The stand out first-timer was attacking midfielder Frank Feltscher, who plays for Grasshopper of Zurich and has come through the youth ranks with Switzerland.
He has now thrown in his lot with Venezuela, the country of his mother's birth, and his strong running and ability to find gaps in the Argentina defence came close to setting up three first-half goals.
In the wake of his impressive debut, younger brother Rolf, a defender with Parma, will surely also be tempted to swap Switzerland for Venezuela.
There are more players, then, for Farias to feed in. If he can keep doing it successfully then Argentina might have something to worry about when they meet in October, when World Cup qualification points are at stake.
Comments on the piece in the space provided. Questions on South American football to email@example.com, and I'll pick out a couple for next week.From last week's postbag;
Q) I was just wondering if you had any news on the recovery of Giovanni Moreno? While watching the Copa America, I wondered how Colombia would have played if Moreno had of been fit, because they were lacking some creativity in the final third. Do you think the reintroduction of Moreno will alter the style of play?
A) On Sunday the lanky playmaker made his comeback for Racing in Argentina after six months out. Once he's fully fit I'm sure he'll be back for Colombia - the coaching situation is up in the air at the moment with Leonel Alvarez in caretaker charge, but Saturday's 2-0 win over Honduras strengthens his hand.
In the Copa they clearly lacked something in the final third, as you say. On Saturday they went with an extra striker, and it did leave them much more open defensively.

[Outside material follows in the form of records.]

(** The message handed to [writeResponse].  A DDR reply is not normalised again. *)
Definition respond (l : Listener) (clk : Clock) (query : Msg) w : Msg * World W V :=
  if negb (List.length (mQuestion query) =? 1)%nat
  then (Up.ensureResponseEDNS (formErrResponse query) query, w) else
  match answer (l_ddr l) query with
  | Some resp => (resp, w)
  | None =>
      let '(denied, w) := policyResponse l query w in
      match denied with
      | Some resp => (Up.ensureResponseEDNS resp query, w)
      | None =>
          let '(hit, w) :=
            match w_cache w with
            | Some c =>
                if (0 <? List.length (mQuestion query))%nat then
                  let '(hit, c') := Get c (t_get clk) (Some query) in
                  let w := set_cache (Some c') w in
                  match hit with
                  | Some cached =>
                      let '(r, w) := policyAnswer l query (set_Id (mId query) cached) (bump l CacheHits w) in
                      (Some r, w)
                  | None => (None, bump l CacheMisses w)
                  end
                else (None, w)
            | None => (None, w)
            end in
          match hit with
          | Some cached => (Up.ensureResponseEDNS cached query, w)
          | None =>
              let '(response, w) := upstream l clk query w in
              (Up.ensureResponseEDNS response query, w)
          end
      end
  end.

Definition writeResponse (l : Listener) (clk : Clock) (msg : Msg) w : HttpReply * World W V :=
  match Pack msg with
  | None => (HttpError StatusInternalServerError, w)
  | Some respBuf => (HttpOK msg respBuf, record_served l (mRcode msg) (t_latency clk) w)
  end.

Definition handleDNSQuery (l : Listener) (clk : Clock) (r : Request) w : HttpReply * World W V :=
  match request_body r with
  | Err status => (HttpError status, w)
  | Ok body =>
      match Unpack body with
      | None => (HttpError StatusBadRequest, w)
      | Some query =>
          let w := bump l TotalQueries (bump l DoHServed w) in
          let '(response, w) := respond l clk query w in
          writeResponse l clk response w
      end
  end.

End Doh.
End Doh.

(** ** One decision for the three listeners *)

(** Worlds that differ at most in the order in which counters were raised. *)
Record same_world {W V : Type} (w1 w2 : World W V) : Prop := {
  sw_cache : w_cache w1 = w_cache w2;
  sw_up : w_up w1 = w_up w2;
  sw_val : w_val w1 = w_val w2;
  sw_fwd : w_fwd w1 = w_fwd w2;
  sw_start : startTime (w_stats w1) = startTime (w_stats w2);
  sw_stats c : cnt (w_stats w1) c = cnt (w_stats w2) c }.

#[global] Instance same_world_equiv {W V : Type} : Equivalence (@same_world W V).
Proof.
  split.
  - by intros w.
  - intros w1 w2 [? ? ? ? ? Hs]. by split.
  - intros w1 w2 w3 [? ? ? ? ? H1] [? ? ? ? ? H2]. split; congruence.
Qed.

Lemma inc_comm c1 c2 st c : cnt (inc c1 (inc c2 st)) c = cnt (inc c2 (inc c1 st)) c.
Proof.
  unfold inc, add, store; simpl. repeat case_decide; subst; try done; try congruence.
Qed.

Section Agree.
Context {dl : DnsLib} {W V : Type} {UR : UpstreamResolver W} {VA : Validator V}.
Implicit Type w : World W V.

(** The answer check decides on the message alone and counts at most once. *)
Lemma policyAnswer_effect s query r :
  ∃ m, (∀ w, policyAnswer s query r w = (m, w)) ∨
       (∀ w, policyAnswer s query r w = (m, set_stats (inc DeniedQueries (w_stats w)) w)).
Proof.
  assert (Hid : ∀ w, set_stats (w_stats w) w = w) by (by intros []).
  unfold policyAnswer, Answer. destruct (s_policy s) as [p|]; [|exists r; left; intros w; by rewrite Hid].
  destruct (allow p) as [a|]; [|exists r; left; intros w; by rewrite Hid].
  destruct (first_refused p a (mAnswer r)) as [reason|]; [|exists r; left; intros w; by rewrite Hid].
  unfold deny, Policy.count.
  destruct (Policy.hasStats p), (IsEdns0 query) as [?|]; simpl; try destruct (IsEdns0 _) as [[i o]|];
    eexists; first [by left; intros w; simpl; rewrite Hid | by right].
Qed.

Lemma policyAnswer_stats s query r w w' : fst (policyAnswer s query r w) = fst (policyAnswer s query r w').
Proof. destruct (policyAnswer_effect s query r) as (m & [H|H]); by rewrite !H. Qed.

Lemma policyAnswer_bump s c query r w :
  let x := policyAnswer s query r w in let y := policyAnswer s query r (bump s c w) in
  fst x = fst y ∧ same_world (bump s c (snd x)) (snd y).
Proof.
  cbn zeta. destruct (policyAnswer_effect s query r) as (m & [H|H]); rewrite !H; simpl; [done|]. split; [done|].
  unfold bump. destruct (s_stats s); [|done]. split; try done. intros c'. apply inc_comm.
Qed.

Lemma doq_reply_eq l clk query w : Doq.reply l clk query w = Dot.reply l clk query w.
Proof.
  unfold Doq.reply, Dot.reply, Dot.local.
  destruct (if negb (List.length (mQuestion query) =? 1)%nat then _ else _) as [[r|] w1]; [done|].
  destruct (w_cache w1) as [c|]; [|done].
  destruct (Get c (t_get clk) (Some query)) as [[m|] c']; [|done].
  by destruct (policyAnswer l query (set_Id (mId query) m) (set_cache (Some c') w1)).
Qed.

(** Normalising a reply of the DDR zone a second time changes nothing. *)
Lemma ensure_idem_local {laws : DnsLaws dl} h q an ns query :
  (∀ rr, rr ∈ an ++ ns → is_dnssec rr = false) →
  let r := ensureResponseEDNS (mkMsg h q an ns []) query in ensureResponseEDNS r query = r.
Proof.
  intros Hp. cbn zeta.
  assert (Hstrip : ∀ ex, (∀ rr, rr ∈ ex → is_dnssec rr = false) → stripDNSSECRecords (mkMsg h q an ns ex) = mkMsg h q an ns ex).
  { intros ex Hex. unfold stripDNSSECRecords; simpl. rewrite !filterDNSSEC_id; set_solver. }
  assert (H0 : stripDNSSECRecords (mkMsg h q an ns []) = mkMsg h q an ns [])
    by (apply Hstrip; intros rr Hrr; by apply elem_of_nil in Hrr).
  assert (H1 : stripOPT (mkMsg h q an ns []) = mkMsg h q an ns []) by done.
  unfold ensureResponseEDNS. destruct (IsEdns0 query) as [[i o]|] eqn:Eq; cbn [negb]; [|by rewrite H0, H1, H0].
  rewrite H0.
  replace (if negb (optDo o) then mkMsg h q an ns [] else mkMsg h q an ns []) with (mkMsg h q an ns [])
    by (by destruct (optDo o)).
  assert (Hn : IsEdns0 (mkMsg h q an ns []) = None).
  { apply IsEdns0_None; intros rr Hrr; by apply elem_of_nil in Hrr. }
  rewrite Hn. unfold SetEdns0. cbn [mExtra app]. destruct (newOPT_spec dnsUDPBufSize (optDo o)) as (ho & Ho & Ht).
  rewrite Ho. set (m := set_Extra _ _).
  assert (Hm : stripDNSSECRecords m = m).
  { apply Hstrip. intros rr ->%list_elem_of_singleton. unfold is_dnssec, rrtype; simpl. by rewrite Ht. }
  rewrite Hm. replace (if negb (optDo o) then m else m) with m by (by destruct (optDo o)).
  destruct (IsEdns0 m) as [[j p]|] eqn:Em.
  - apply IsEdns0_Some in Em as (h' & Hj & _). destruct j as [|j]; [|by rewrite lookup_nil in Hj || done].
    simpl in Hj. injection Hj as <- <-. done.
  - exfalso. assert (Hwf : opt_wf m).
    { intros rr ->%list_elem_of_singleton. unfold rr_wf, rrtype; simpl. split; eauto. }
    apply (proj1 (IsEdns0_None m Hwf)) with (rr := mkRR ho (D_OPT (mkOPT dnsUDPBufSize (optDo o) []))) in Em;
      [done|by apply list_elem_of_singleton].
Qed.

Lemma ddr_normalised {laws : DnsLaws dl} z query r :
  answer z query = Some r → Up.ensureResponseEDNS r query = r.
Proof.
  unfold answer. destruct (mQuestion query) as [|q [|]]; try done. destruct (negb _); [done|].
  destruct (_ && _)%bool; intros [= <-].
  - unfold svcbResponse. rewrite svcb_answer, !up_ensure. apply ensure_idem_local.
    intros rr. rewrite app_nil_r. apply svcb_plain.
  - unfold nodataResponse. rewrite !up_ensure. apply ensure_idem_local. by intros rr ->%list_elem_of_singleton.
Qed.

Lemma doh_respond_eq {laws : DnsLaws dl} l clk query w :
  let x := Dot.reply l clk query w in let y := Doh.respond l clk query w in
  Up.ensureResponseEDNS (fst x) query = fst y ∧ same_world (snd x) (snd y).
Proof.
  cbn zeta. unfold Dot.reply, Dot.local, Doh.respond.
  destruct (Nat.eqb_spec (List.length (mQuestion query)) 1) as [El|El]; [|done]. cbn [negb].
  destruct (answer (l_ddr l) query) as [r|] eqn:Ea; [cbn; by rewrite (ddr_normalised _ _ _ Ea)|].
  destruct (policyResponse l query w) as [[r|] w1]; [done|]. rewrite El. cbn [Nat.ltb Nat.leb].
  destruct (w_cache w1) as [c|].
  2: { change (Doh.upstream l clk query w1) with (Dot.upstream l clk query w1).
       by destruct (Dot.upstream l clk query w1). }
  destruct (Get c (t_get clk) (Some query)) as [[m|] c'].
  - pose proof (policyAnswer_bump l CacheHits query (set_Id (mId query) m) (set_cache (Some c') w1)) as [H1 H2].
    destruct (policyAnswer l query (set_Id (mId query) m) (set_cache (Some c') w1)) as [r2 w2].
    destruct (policyAnswer l query (set_Id (mId query) m) (bump l CacheHits (set_cache (Some c') w1))) as [r3 w3].
    simpl in *. by subst.
  - change (Doh.upstream l clk query) with (Dot.upstream l clk query).
    by destruct (Dot.upstream l clk query _).
Qed.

Playing Moreno just off a lone striker is probably the best compromise between these two approaches, so I see him as a vital player for his country.
Q) West Ham recently signed an 18-year-old Paraguayan striker on a one-year loan with a first option to buy. Any thoughts on the player?
A) This is Brian Montenegro. I saw him at the start of the year in the South American Under-20 Championships and it's worth noting that he's young enough to play in the next version of the tournament in 2013.
He's well built with some pace and an interesting left foot, and subsequently he's done well in the domestic league for Tacuary.
However, the money men come in, with investors buying his registration and looking to cash in resulting in what I would view as a premature move. I know I sound like a stuck record on this one but I fear that his long-term interests might have been bettered served by staying a while longer and building up some momentum at home.